Exercise requirements: Starting with the line that contains "Import ListNotations.", reproduce each line through the end of the listing below, with no other output.

Provided information:
(** ** Cleanup *)

(** C9.  [cleanup] takes no list of the paths the run produced: it removes
    what the listing of the scratch directory returns.  On a scratch
    directory of regular files, whichever they are and whoever wrote them,
    it returns, and afterwards no file that was in the directory is left,
    nor the directory. *)
Theorem cleanup_removes_every_file (w : World) (dir : gmap string entry) :
  temp w = Some dir →
  map_Forall (λ _ e, e ≠ SubDir) dir →
  ∃ w', cleanup w = (w', Ok tt) ∧
        temp w' = None ∧
        ∀ name, is_Some (dir !! name) → entry_at w' name = None.
Proof.
  intros Hd Hfiles. exists (set_temp None w). split_and!.
  - by apply (cleanup_files w dir).
  - reflexivity.
  - intros name _. reflexivity.
Qed.

Lemma cleanup_removes_every_file_witness :
  ∃ w', cleanup mixed_scratch = (w', Ok tt) ∧
        temp w' = None ∧
        ∀ name, is_Some (({[ "frame_0000.png" := PngFile old_picture;
                             "notes.txt" := OtherFile ]} : gmap string entry) !! name) →
                entry_at w' name = None.
Proof.
  apply (cleanup_removes_every_file mixed_scratch).
  - reflexivity.
  - intros name e. rewrite lookup_insert_Some, lookup_singleton_Some.
    intros [[_ <-]|[_ [_ <-]]]; discriminate.
Defined.
(** * libwebvtt: the WebVTT parser of libwebm (webvttparser.cc)

    A shallow embedding of [libwebvtt::Time] and [libwebvtt::Parser],
    and the properties of the parser's specification checked on it.

    Conventions of the embedding.
    - [int] (32 bits) and [presentation_t] ([long long]) values are
      integers of [Z]; where a wider value is stored in an [int] the
      narrowing is written out with [to_int].
    - [char] is [ascii], [std::string] is [string]; [line[idx]] is
      [char_at], which reads the terminating NUL at [idx = length].
    - [std::string::size_type] is [N], [std::string::npos] is [npos].
    - A function with out-parameters returns them next to its status. *)

From Stdlib Require Import ZArith NArith Bool List Ascii String Lia.
Import ListNotations.

#[local] Open Scope Z_scope.

(** ** Machine integers *)

Definition INT_MAX : Z := 2147483647.
Definition INT_MIN : Z := -2147483648.

(** Conversion of an integer value to [int]: the value modulo 2^32 in
    the two's-complement range. *)
Definition to_int (z : Z) : Z :=
  (z + 2147483648) mod 4294967296 - 2147483648.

Expected output:
Import ListNotations.

#[local] Open Scope Z_scope.

(** ** Machine integers *)

Definition INT_MAX : Z := 2147483647.
Definition INT_MIN : Z := -2147483648.

(** Conversion of an integer value to [int]: the value modulo 2^32 in
    the two's-complement range. *)
Definition to_int (z : Z) : Z :=
  (z + 2147483648) mod 4294967296 - 2147483648.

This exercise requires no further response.